OBIETTIVO, SVUOTARE IL REPARTO – Solo in Veneto, ogni anno, 150 bambini si ammalano di tumore. Dal reparto di oncologia pediatrica di Padova ne passano molti di più,  almeno 250. «Vorremmo svuotarlo, quel reparto che tanti anni fa abbiamo ricostruito», dice Camporese. La Fondazione Città della Speranza infatti, ne6 1994 partì proprio con il finanziare alcuni strumenti e alcuni interventi dentro il reparto, «poi abbiamo costruito il day hospital, poi i laboratori. Nel 1998 abbiamo scelto di dare nuovo impulso alla ricerca, impegnandoci a finanziarla con almeno un milione di euro l’anno, per almeno dieci anni», racconta.

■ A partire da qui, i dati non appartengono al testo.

Lemma init_loop_prefix n counter keyindex stateindex k tl len state :
  len = Z.of_nat (length k) → 0 ≤ keyindex < len →
  init_loop n counter keyindex stateindex (k ++ tl) len state = init_loop n counter keyindex stateindex k len state.
Proof.
  intros Hl. revert counter keyindex stateindex state.
  induction n as [|n IH]; intros counter keyindex stateindex state Hi; [done|]. cbn [init_loop].
  destruct (nth_byte state counter) as [t|]; [|done]. rewrite !result_bind_Ok.
  assert (nth_byte (k ++ tl) keyindex = nth_byte k keyindex) as ->.
  { unfold nth_byte. rewrite lookup_app_l by lia. done. }
  destruct (nth_byte k keyindex) as [x|]; [|done]. rewrite !result_bind_Ok. cbv zeta.
  destruct (nth_byte state _) as [u|]; [|done]. rewrite !result_bind_Ok. apply IH.
  destruct (len <=? keyindex + 1) eqn:E; lia.
Qed.

(** The cipher made of an initialisation vector and a key; what follows the key
    in [WEPKEY] plays no part. *)
Definition keyed (iv key : list Z) (c : arcfour) : Prop :=
  ctx_ok c ∧ ∀ c0 tl len, len = Z.of_nat (length key) → ARCFOUR_INIT (iv ++ key ++ tl) (len + 3) c0 = Ok (tt, c).

Lemma keyed_exists iv key : length iv = 3%nat → bytes_ok iv → bytes_ok key → ∃ c, keyed iv key c.
Proof.
  intros Hl Hiv Hk. assert (bytes_ok (iv ++ key)) as Hb by by apply Forall_app.
  destruct (ARCFOUR_INIT_ok (iv ++ key) (Z.of_nat (length key) + 3) (mk_arcfour 0 0 [])) as (c & E & Hc);
    [done|rewrite length_app; lia|].
  exists c. split; [done|]. intros c0 tl len ->. rewrite <- E, (ARCFOUR_INIT_any _ _ _ (mk_arcfour 0 0 [])), app_assoc.
  unfold ARCFOUR_INIT. rewrite init_loop_prefix; [done| |lia]. rewrite length_app. lia.
Qed.

Lemma random_byte_range t : is_u8 (RandomByte t).2.
Proof. unfold RandomByte. cbn [random_loop]. repeat case_match. apply u8_range. Qed.

Definition iv_of (t0 t1 t2 : Z) : list Z := [(RandomByte t0).2; (RandomByte t1).2; (RandomByte t2).2].

Lemma wep_iv_step t up i a x b f c r :
  i = Z.of_nat (length a) →
  wep_iv (t :: up) i (mk_wep (a ++ x :: b) f c r) =
    wep_iv up (i + 1) (mk_wep (a ++ (RandomByte t).2 :: b) f c (RandomByte t).1).
Proof.
  intros ->. cbn [wep_iv]. destruct (RandomByte t) as [reg y]. rewrite (bind_run get _ _ _ _ eq_refl).
  erewrite bind_run by (unfold lift; cbn [WEPKEY]; rewrite (set_bytes_part a [x] b) by done; reflexivity).
  done.
Qed.

Lemma wep_iv_run t0 t1 t2 k0 k1 k2 k f c r :
  wep_iv [t0; t1; t2] 0 (mk_wep (k0 :: k1 :: k2 :: k) f c r) = Ok (tt, mk_wep (iv_of t0 t1 t2 ++ k) f c (RandomByte t2).1).
Proof.
  etransitivity; [exact (wep_iv_step t0 [t1; t2] 0 [] k0 (k1 :: k2 :: k) f c r eq_refl)|].
  etransitivity; [exact (wep_iv_step t1 [t2] (0 + 1) [_] k1 (k2 :: k) f c _ eq_refl)|].
  exact (wep_iv_step t2 [] (0 + 1 + 1) [_; _] k2 k f c _ eq_refl).
Qed.

Lemma init_engine_run t0 t1 t2 key more KeyId len four rest w c :
  length (WEPKEY w) = 16%nat → len = Z.of_nat (length key) → len ≤ 13 → length four = 4%nat → keyed (iv_of t0 t1 t2) key c →
  ∃ tl reg, (3 + length key + length tl = 16)%nat ∧
  RTMPInitWepEngine t0 t1 t2 (key ++ more) KeyId len (four ++ rest) w =
    Ok (iv_of t0 t1 t2 ++ [u8 (Z.shiftl KeyId 6)] ++ rest, mk_wep (iv_of t0 t1 t2 ++ key ++ tl) PPPINITFCS32 c reg).
Proof.
  destruct w as [wk f0 c0 reg0]. cbn [WEPKEY]. intros Hw -> Hlen H4 [_ Hc].
  destruct wk as [|k0 [|k1 [|k2 wk]]]; try done. simpl in Hw. destruct four as [|a0 [|a1 [|a2 [|a3 [|]]]]]; try done.
  assert (∃ mid tl, wk = mid ++ tl ∧ length mid = length key) as (mid & tl & -> & Hmid).
  { exists (take (length key) wk), (drop (length key) wk). rewrite take_drop, length_take. split; [done|lia]. }
  rewrite length_app in Hw.
  exists tl, (RandomByte t2).1. split; [lia|].
  unfold RTMPInitWepEngine. rewrite (bind_run (modify _) _ _ _ _ eq_refl), (bind_run get _ _ _ _ eq_refl).
  erewrite bind_run by (unfold lift; rewrite <- (app_nil_l (key ++ more)), sub_bytes_part by done; reflexivity).
  cbn [WEPKEY set_fcs].
  erewrite bind_run by (unfold lift; rewrite (set_bytes_part [k0; k1; k2] mid tl) by done; reflexivity).
  rewrite (bind_run (modify _) _ _ _ _ eq_refl). unfold set_wepkey, set_fcs. cbn [FCSCRC32 WEPCONTEXT ShiftReg app].
  rewrite (bind_run _ _ _ _ _ (wep_iv_run t0 t1 t2 k0 k1 k2 (key ++ tl) PPPINITFCS32 c0 reg0)).
  rewrite (bind_run get _ _ _ _ eq_refl). cbn [WEPKEY].
  erewrite bind_run by (unfold on_context; cbn [WEPCONTEXT]; rewrite Hc by done; reflexivity).
  erewrite bind_run by (unfold lift; rewrite (sub_bytes_prefix (iv_of t0 t1 t2)) by done; reflexivity).
  change (a0 :: a1 :: a2 :: a3 :: rest) with ([a0; a1; a2] ++ [a3] ++ rest).
  erewrite bind_run by (unfold lift; rewrite set_bytes_prefix by done; reflexivity).
  unfold lift. rewrite set_bytes_part by done. reflexivity.
Qed.

Lemma stream_length n c ks c' : stream n c = Ok (ks, c') → length ks = n.
Proof.
  revert c ks. induction n as [|n IH]; intros c ks E; [by injection E as <- _|].
  cbn [stream] in E. inv_bind E. inv_bind E. injection E as <- <-. simpl. f_equal. by eapply IH.
Qed.

Lemma stream_split m n c ks c' :
  stream (m + n) c = Ok (ks, c') →
  ∃ ks1 c1 ks2, stream m c = Ok (ks1, c1) ∧ stream n c1 = Ok (ks2, c') ∧ ks = ks1 ++ ks2.
Proof.
  revert c ks. induction m as [|m IH]; intros c ks E; simpl in E; [by exists [], c, ks|].
  inv_bind E. inv_bind E. injection E as <- <-.
  match goal with H : stream (m + n) _ = _ |- _ => apply IH in H as (ks1 & c1 & ks2 & H1 & H2 & ->) end.
  eexists (_ :: ks1), c1, ks2. split; [|done]. cbn [stream]. erewrite bind_run by done. erewrite bind_run by done. done.
Qed.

Ad oggi, la Fondazione ha destinato 15/16 milioni di euro per la ricerca. «Da tre anni, poi, abbiamo assunto 22 ricercatori. Nel nostro bilancio del 2011 per la ricerca ci sono 1,5 milioni di euro e abbiamo appena concluso un accordo importante con la Fondazione Cassa di Risparmio di Padova e Rovigo che prevede 1 milione di euro l’anno per i prossimi dieci anni destinati alla ricerca». L’ultimo risultato è arrivato solo pochi giorni fa, quando due giovani ricercatrici dell’équipe di Paolo De Coppi, ricercatore dell’Università di Padova, punta di diamante della Città della Speranza e primario di chirurgia pediatrica all’University College di Londra, sono riuscite a guarire un topolino da laboratorio dalla distrofia muscolare, con cellule staminali prevelate dal liquido amniotico (le scorpì proprio De Coppi nel 2007, interamente finanziato dalla Città della Speranza). La Torre sarà «una casa» per i ricercatori: quelli della Fondazione Città della Speranza, ma anche dell’Università di Padova (si trasferiranno qui tutti i ricercatori dell’area pediatrica dell’Università e dell’Azienda Ospedaliera) e di altre realtà non profit, a cominciare dall’IRCSS La Nostra Famiglia Medea e dalla Fondazione Penta, un network europeo che si occupa di Aids pediatrico. «Ci lavoreranno 350/400 ricercatori, i primi traslochi saranno questa estate e a settembre saranno già operativi in 200», continua Camporese. Lavoreranno perché nel reparto di oncologia di bambini non ce ne arrivino più.

 

Il MODELLO – «Chi vuole fare e sa fare, lo faccia». È questo lo slogan della movimentazione nata attorno alla Città della Speranza, che nel 2011 aveva in bilancio quota 4 milioni di euro, entrate, di cui 740mila euro arrivati dalle 28mila firme del 5 per mille e che adesso ha 12 milioni di mutuo da pagare. «I 30 milioni di euro li abbiamo messi insieme davvero un euro alla volta», spiega Camporese. Eventi in proprio ne fanno pochi, spiega «più che altro autorizziamo eventi e raccolte che altri ci propongono. Pensi che l’anno scorso ne abbiamo autorizzati 365, uno al giorno». E per capire la mobilitazione racconta che «in questi giorni abbiamo avuto pulman di volontari venuti qui per pulire la struttura, in vista dell’evento di oggi pomeriggio. È questa la big society!».